Aim of the exercise - Please repeat the lines below, exactly and only, from the one that holds "Definition join (base" through the one that holds "(** The part".
[[ Material provided open ]]
(* ===== verification/Startup.v ===== *)
(** jftermd/src/socket.rs and the command line of main.rs.

    The paths are byte strings with the [join] of [std::path]; [stat] and
    [mkdir] are the answers of the file system. *)
From S2P Require Import Prelude Pty.

(** * socket.rs *)

(** [PathBuf::push] on Unix: an absolute path replaces, and a separator goes in
    unless the buffer is empty or ends with one. *)
Definition join (base path : list byte) : list byte :=
  match path with
  | x2f :: _ => path
  | _ => match last base with
         | Some b => if bool_decide (b = x2f) then base ++ path else base ++ x2f :: path
         | None => path
         end
  end.

Definition socket_path_in (xdg : option (list byte)) (uid : u32) : list byte :=
  let base := match xdg with
              | Some ((_ :: _) as x) => join x (lit "jfterm")
              | _ => lit "/tmp/jfterm-" ++ to_string uid
              end in
  join base (lit "muxer.sock").

Inductive FileKind := Directory | Symlink | SocketKind | OtherKind.

(** The part of [std::fs::Metadata] that is looked at. *)
Record Metadata := mkMetadata { kind : FileKind; md_uid : u32; mode : u32 }.

(** [0x1FF] and [0x1C0] are the octal 777 and 700. *)
Definition validate_socket_dir (md : Metadata) (uid : u32) : io_result unit :=
  match kind md with
  | Directory =>
      if negb (md_uid md =? uid)%N then Err PermissionDenied
      else if negb (N.land (mode md) 0x1FF =? 0x1C0)%N then Err PermissionDenied
      else Ok tt
  | _ => Err AlreadyExists
  end.

(** [parent] is whether the path has one; [lstat] and [mkdir] answer for it, and
    [mkdir] creates the missing directories with mode 0700. *)
Definition ensure_socket_dir (parent : bool) (lstat : io_result Metadata) (mkdir : io_result unit)
    (uid : u32) : io_result unit :=
  if negb parent then Err InvalidInput
  else match lstat with
       | Ok md => validate_socket_dir md uid
       | Err NotFound => mkdir
       | Err e => Err e
       end.

(** * The command line *)

Record Args := mkArgs { foreground : bool; socket : option (list byte) }.

(** [Exit ExitCode::SUCCESS] and [Exit ExitCode::FAILURE], by [true] and [false]. *)
Inductive ArgsOutcome := Run (a : Args) | Exit (success : bool).

(** The [while let] over the arguments behind the program's name. [std::env::args]
    panics ([None]) at the first argument it comes to that is not UTF-8, the one it
    skips included. *)
Fixpoint parse_from (args : Args) (it : list (list byte)) : option ArgsOutcome :=
  match it with
  | [] => Some (Run args)
  | arg :: it =>
      if negb (utf8_valid arg) then None
      else if bool_decide (arg = lit "--foreground" \/ arg = lit "-f")
      then parse_from {| foreground := true; socket := socket args |} it
      else if bool_decide (arg = lit "--socket") then
        match it with
        | path :: it =>
            if negb (utf8_valid path) then None
            else parse_from {| foreground := foreground args; socket := Some path |} it
        | [] => Some (Exit false)
        end
      else if bool_decide (arg = lit "--help" \/ arg = lit "-h") then Some (Exit true)
      else parse_from args it
  end.

Definition parse_args (argv : list (list byte)) : option ArgsOutcome :=
  let args := {| foreground := false; socket := None |} in
  match argv with
  | [] => parse_from args []
  | name :: it => if negb (utf8_valid name) then None else parse_from args it
  end.

(** ** The grammar *)

Inductive Token := Foreground | Socket (path : list byte) | Help | MissingPath | Unknown (arg : list byte).

#[export] Instance Token_eq_dec : EqDecision Token.
Proof. solve_decision. Defined.

(** The options, each with the argument it takes. *)
Fixpoint tokens (it : list (list byte)) : list Token :=
  match it with
  | [] => []
  | arg :: it =>
      if bool_decide (arg = lit "--foreground" \/ arg = lit "-f") then Foreground :: tokens it
      else if bool_decide (arg = lit "--socket") then
        match it with
        | path :: it => Socket path :: tokens it
        | [] => [MissingPath]
        end
      else if bool_decide (arg = lit "--help" \/ arg = lit "-h") then Help :: tokens it
      else Unknown arg :: tokens it
  end.

(** An option that ends the program. *)
Definition exits (t : Token) : option bool :=
  match t with Help => Some true | MissingPath => Some false | _ => None end.

Definition socket_of (t : Token) : option (list byte) :=
  match t with Socket path => Some path | _ => None end.

(** The first option that exits decides; otherwise the last socket is used, and
    [-f] anywhere counts. *)
Definition meaning (ts : list Token) : ArgsOutcome :=
  match head (omap exits ts) with
  | Some success => Exit success
  | None => Run {| foreground := bool_decide (Foreground ∈ ts); socket := last (omap socket_of ts) |}
  end.

(** The same from what was read already. *)
Definition meaning_from (args : Args) (ts : list Token) : ArgsOutcome :=
  match head (omap exits ts) with
  | Some success => Exit success
  | None => Run {| foreground := foreground args || bool_decide (Foreground ∈ ts);
                   socket := match last (omap socket_of ts) with Some p => Some p | None => socket args end |}
  end.

Lemma foreground_cons t ts :
  bool_decide (Foreground ∈ t :: ts) = bool_decide (t = Foreground) || bool_decide (Foreground ∈ ts).
Proof.
  rewrite <- bool_decide_or. apply bool_decide_ext. rewrite elem_of_cons. intuition congruence.
Qed.

Lemma parse_from_meaning n args it :
  length it <= n ->
  (forall o, parse_from args it = Some o -> o = meaning_from args (tokens it)) /\
  (forallb utf8_valid it = true -> parse_from args it <> None).
Proof.
  revert args it. induction n as [|n IH]; intros args [|arg it] Hn; try (simpl in Hn; lia).
  1,2: split; [|done]; intros o [= <-]; unfold meaning_from; simpl; rewrite orb_false_r; by destruct args.
  simpl in Hn. cbn [parse_from tokens forallb]. destruct (utf8_valid arg); [|done]. cbn [negb andb]. unfold meaning_from.
  assert (Hit : forall args', (forall o, parse_from args' it = Some o -> o = meaning_from args' (tokens it)) /\
    (forallb utf8_valid it = true -> parse_from args' it <> None)) by (intros args'; apply IH; lia).
  destruct (bool_decide (arg = lit "--foreground" \/ arg = lit "-f")).
  { split; [|apply Hit]. intros o ->%Hit. unfold meaning_from. rewrite foreground_cons. cbn [omap list_omap exits socket_of].
    simpl. by rewrite orb_true_r. }
  destruct (bool_decide (arg = lit "--socket")).
  { destruct it as [|path it]; [split; [by intros o [= <-]|done]|]. simpl in Hn. cbn [forallb].
    destruct (utf8_valid path); [|done]. cbn [negb andb]. split; [|apply IH; lia]. intros o Ho. apply IH in Ho as ->; [|lia].
    unfold meaning_from. rewrite foreground_cons. cbn [omap list_omap exits socket_of]. destruct (head _); [done|].
    rewrite last_cons. cbn [foreground socket]. by destruct (last _). }
  destruct (bool_decide (arg = lit "--help" \/ arg = lit "-h")); [split; [by intros o [= <-]|done]|].
  split; [|apply Hit]. intros o ->%Hit. unfold meaning_from. rewrite foreground_cons. done.
Qed.

(** The command line means what its options say, if it can be read: [parse_args]
    exits at the first help (0) or socket without a path (1), and else runs with the
    last socket given and in the foreground if an option says so, wherever it stands;
    unknown arguments change nothing. It panics at an argument that is not UTF-8, but
    not without one. *)
Theorem parse_args_meaning name args :
  (forall o, parse_args (name :: args) = Some o -> o = meaning (tokens args)) /\
  (forallb utf8_valid (name :: args) = true -> parse_args (name :: args) <> None).
Proof.
  unfold parse_args. cbn [forallb]. destruct (utf8_valid name); [|done]. cbn [negb andb].
  destruct (parse_from_meaning (length args) {| foreground := false; socket := None |} args) as [Hm Ht]; [done|].
  split; [|exact Ht]. intros o ->%Hm. unfold meaning_from, meaning. destruct (head _); [done|]. cbn [foreground socket orb].
  by destruct (last _).
Qed.

(** The socket's directory is trusted only if it is private: it is accepted
    exactly when it is a directory and no symbolic link, owned by the daemon's
    user, with the permissions 0700, or when it did not exist and was created.
    The bits above the permissions are not looked at. *)
Theorem socket_dir_private parent lstat mkdir uid :
  (ensure_socket_dir parent lstat mkdir uid = Ok tt <->
    parent = true /\
    ((exists md, lstat = Ok md /\ kind md = Directory /\ md_uid md = uid /\
        forall i, (i < 9)%N -> N.testbit (mode md) i = (6 <=? i)%N) \/
     (lstat = Err NotFound /\ mkdir = Ok tt))).
Proof.
  unfold ensure_socket_dir. destruct parent; cbn [negb]; [|by split; [|intros [? _]]].
  assert (Hmode : forall md, (N.land (mode md) 0x1FF =? 0x1C0)%N = true <->
    forall i, (i < 9)%N -> N.testbit (mode md) i = (6 <=? i)%N).
  { intros md. rewrite N.eqb_eq. change 0x1FF%N with (N.ones 9). split.
    - intros E i Hi. rewrite <- (N.mod_pow2_bits_low _ 9 i Hi), <- N.land_ones, E.
      assert (i = 0 \/ i = 1 \/ i = 2 \/ i = 3 \/ i = 4 \/ i = 5 \/ i = 6 \/ i = 7 \/ i = 8)%N by lia.
      by repeat destruct H as [-> | H]; [..|subst i].
    - intros Hb. apply N.bits_inj. intros i. rewrite N.land_spec. destruct (N.ltb_spec i 9) as [Hi|Hi].
      + rewrite Hb, N.ones_spec_low, andb_true_r by done.
        assert (i = 0 \/ i = 1 \/ i = 2 \/ i = 3 \/ i = 4 \/ i = 5 \/ i = 6 \/ i = 7 \/ i = 8)%N by lia.
        by repeat destruct H as [-> | H]; [..|subst i].
      + rewrite N.ones_spec_high, andb_false_r by done. symmetry. apply N.bits_above_log2.
        change (N.log2 0x1C0) with 8%N. lia. }
  destruct lstat as [md|e].
  - unfold validate_socket_dir. specialize (Hmode md).
    destruct (kind md) eqn:Ek; [|split; [done|]; intros [_ [(md' & [= <-] & Ek' & _)|[? _]]]; congruence..].
    destruct (N.eqb_spec (md_uid md) uid) as [Eu|Eu]; cbn [negb];
      [|split; [done|]; intros [_ [(md' & [= <-] & _ & Eu' & _)|[? _]]]; congruence].
    destruct (N.land (mode md) 0x1FF =? 0x1C0)%N; cbn [negb]; split; try done.
    + intros _. split; [done|]. left. exists md. repeat split; try done. by apply Hmode.
    + intros [_ [(md' & [= <-] & _ & _ & Hb)|[? _]]]; [|done]. by apply Hmode in Hb.
  - destruct e; try (split; [done|]; by intros [_ [(? & ? & _)|[? _]]]).
    split; [intros Hm; split; [done|]; by right|]. by intros [_ [(? & ? & _)|[_ ?]]].
Qed.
[[ Material provided closed ]]
Expected answer -
Definition join (base path : list byte) : list byte :=
  match path with
  | x2f :: _ => path
  | _ => match last base with
         | Some b => if bool_decide (b = x2f) then base ++ path else base ++ x2f :: path
         | None => path
         end
  end.

Definition socket_path_in (xdg : option (list byte)) (uid : u32) : list byte :=
  let base := match xdg with
              | Some ((_ :: _) as x) => join x (lit "jfterm")
              | _ => lit "/tmp/jfterm-" ++ to_string uid
              end in
  join base (lit "muxer.sock").

Inductive FileKind := Directory | Symlink | SocketKind | OtherKind.

(** The part of [std::fs::Metadata] that is looked at. *)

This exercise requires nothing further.